Andreas
Hilger gibt im Roman Gläserne Zeit (2013) eine aufschlussreiche
künstlerische Verdichtung von den Aktionen der Neuen Schar:
"Seit
Tagen schon war die Stadt voll junger Menschen - langhaarig,
barfüssige Männer und schöne Mädchen mit Kränzen
und wehenden Kleidern. Ihr Ruf war ihnen vorausgeeilt, die biederen
Weimarer hatte ihren Kindern Stubenarrest gegeben, aber wir waren
natürlich elektrisiert, aber wir waren natürlich elektrisiert.

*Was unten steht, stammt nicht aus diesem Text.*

Lemma port_find_correct_witness :
  exists b arb' st' ring',
    UacpiNtResPortFindSuitableRange quiet_env [] sample_arbiter [port_entry 7] card_state empty_ring
      = (b, arb', st', ring') /\ b = true /\ st_Start st' = 0x108.
Proof.
  destruct (port_find_correct (L := ref_range_list_laws) quiet_env [] sample_arbiter 200 eq_refl
              sample_arbiter [port_entry 7] card_state empty_ring (same_books_refl _)
              (proj1 card_state_inv) (proj2 card_state_inv))
    as (b & arb' & st' & ring' & _ & E & _ & _ & _).
  exists b, arb', st', ring'. split; [exact E|].
  assert (H : (UacpiNtResPortFindSuitableRange quiet_env [] sample_arbiter [port_entry 7]
                 card_state empty_ring).1.1.1 = true /\
              st_Start (UacpiNtResPortFindSuitableRange quiet_env [] sample_arbiter [port_entry 7]
                 card_state empty_ring).1.2 = 0x108) by (vm_compute; split; reflexivity).
  rewrite E in H. exact H.
Defined.

(** The port finder steps upwards past a placement whose mirrors are
    taken, while the search inside a window goes downwards (the retry of
    ArbiterLibAllocateEntry lowers the top of the window below the placement).
    With a range list that answers the highest place, the card is refused
    because device 9 holds a mirror of 0x108, although 0x100 and all its
    mirrors are free. *)
Theorem port_finder_skips_lower_placements :
  (UacpiNtResPortFindSuitableRange quiet_env [] (busy_arbiter 9 0x508 0x50F) [port_entry 7]
     card_state empty_ring).1.1.1 = false /\
  (UacpiNtResPortFindSuitableRange quiet_env [] (busy_arbiter 9 0x508 0x50F) [port_entry 7]
     (st_set_window 0x100 0x107 card_state) empty_ring).1.1.1 = true.
Proof. vm_compute. split; reflexivity. Qed.
Lemma count_pass_total rs c :
  0 <= c -> c + Z.of_nat (length (all_descriptors descriptors rs)) < 4294967296 ->
  count_pass emit rs c = Done (c + Z.of_nat (length (all_descriptors descriptors rs))).
Proof using E.
  unfold all_descriptors. revert c.
  induction rs as [|r rs IH]; simpl; intros c Hc Hlt; [f_equal; lia|].
  rewrite length_app in *. rewrite emit_counts. simpl. rewrite u32_small by lia.
  rewrite IH by lia. f_equal. lia.
Qed.

Lemma fill_pass_fills rs buf pos :
  (pos + length (all_descriptors descriptors rs) <= length buf)%nat ->
  fill_pass emit rs buf pos =
    Done (list_inserts pos (all_descriptors descriptors rs) buf, (pos + length (all_descriptors descriptors rs))%nat).
Proof using E.
  unfold all_descriptors. revert buf pos.
  induction rs as [|r rs IH]; simpl; intros buf pos Hl; [by rewrite Nat.add_0_r|].
  rewrite length_app in *. rewrite emit_fills by lia. simpl.
  rewrite IH by (rewrite length_inserts; lia).
  rewrite list_inserts_app_l. do 2 f_equal; [f_equal|]; lia.
Qed.
End Passes.

(** A buffer of [n] slots written from the start with [n] descriptors holds
    those. *)
Lemma inserts_all {A} (xs : list A) n z :
  length xs = n -> list_inserts 0 xs (replicate n z) = xs.
Proof.
  intros <-. rewrite <- (app_nil_r (replicate _ z)), list_inserts_0_r; [apply app_nil_r|].
  by rewrite length_replicate.
Qed.

(** ** The raw template *)

(** The length an item's header gives, read arithmetically: [None] at the end
    tag, and where the header itself is cut off. *)
Definition item_length (b : list Z) : option nat :=
  match b with
  | [] => None
  | b0 :: r =>
      if b0 <? 128 then
        if b0 / 8 =? 15 then None else Some (Z.to_nat (b0 mod 8 + 1))
      else match r with
           | b1 :: b2 :: _ => Some (Z.to_nat (b1 + 256 * b2 + 3))
           | _ => None
           end
  end.

(** An item is as long as its header says. *)
Definition framed (item : list Z) : Prop := item_length item = Some (length item).

(** No complete item starts here. *)
Definition stops (b : list Z) : Prop :=
  match item_length b with Some n => (length b < n)%nat | None => True end.

Fixpoint split_items (fuel : nat) (b : list Z) : list (list Z) :=
  match fuel with
  | O => []
  | S fuel =>
      match item_length b with
      | Some n => if (n <=? length b)%nat then take n b :: split_items fuel (drop n b) else []
      | None => []
      end
  end.

Definition raw_items (b : list Z) : list (list Z) := split_items (length b) b.

Lemma item_length_pos b n : Forall is_byte b -> item_length b = Some n -> (0 < n)%nat.
Proof.
  intros Hb. destruct b as [|b0 r]; [done|]. simpl. apply Forall_cons in Hb as [H0 Hr].
  destruct (b0 <? 128).
  - destruct (_ =? 15); [done|]. intros [= <-]. pose proof (Z.mod_pos_bound b0 8). lia.
  - destruct r as [|b1 [|b2 r]]; try done. intros [= <-].
    apply Forall_cons in Hr as [H1 Hr]. apply Forall_cons in Hr as [H2 _]. unfold is_byte in *. lia.
Qed.

(** The header is all that counts. *)
Lemma item_length_take b n : item_length b = Some n -> (n <= length b)%nat ->
  Forall is_byte b -> item_length (take n b) = Some n.
Proof.
  intros E Hn Hb. pose proof (item_length_pos _ _ Hb E) as Hp.
  destruct b as [|b0 r]; [done|]. destruct n as [|n]; [lia|]. simpl in *.
  destruct (b0 <? 128); [done|].
  destruct r as [|b1 [|b2 r]]; try done. apply Forall_cons in Hb as [_ Hb].
  apply Forall_cons in Hb as [H1 Hb]. apply Forall_cons in Hb as [H2 _]. unfold is_byte in *.
  destruct n as [|[|n]]; simpl in *; injection E; lia || done.
Qed.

Sie tanzten auf dem Markt und schliefen hier im Park - und eines
Tages verbreitete sich die Nachricht, dass ihr Anführer in
der Stadtkirche predigen sollte. Muck-Lamberty war älter
als seine Gemeinde, ein hagerer Mann mit hohen Wangenknochen und
sorgfältig zurückgekämmtem Haar. Er trug die einfache
Tracht eines Bauern und sprach mit hoher, eindringlicher Stimme
- ein Schwärmer, der die Liebenden und Gelobenden aufrief,
zusammen zu leben, zu schaffen und ein Beispiel der gegenseitigen
Hilfe zu geben."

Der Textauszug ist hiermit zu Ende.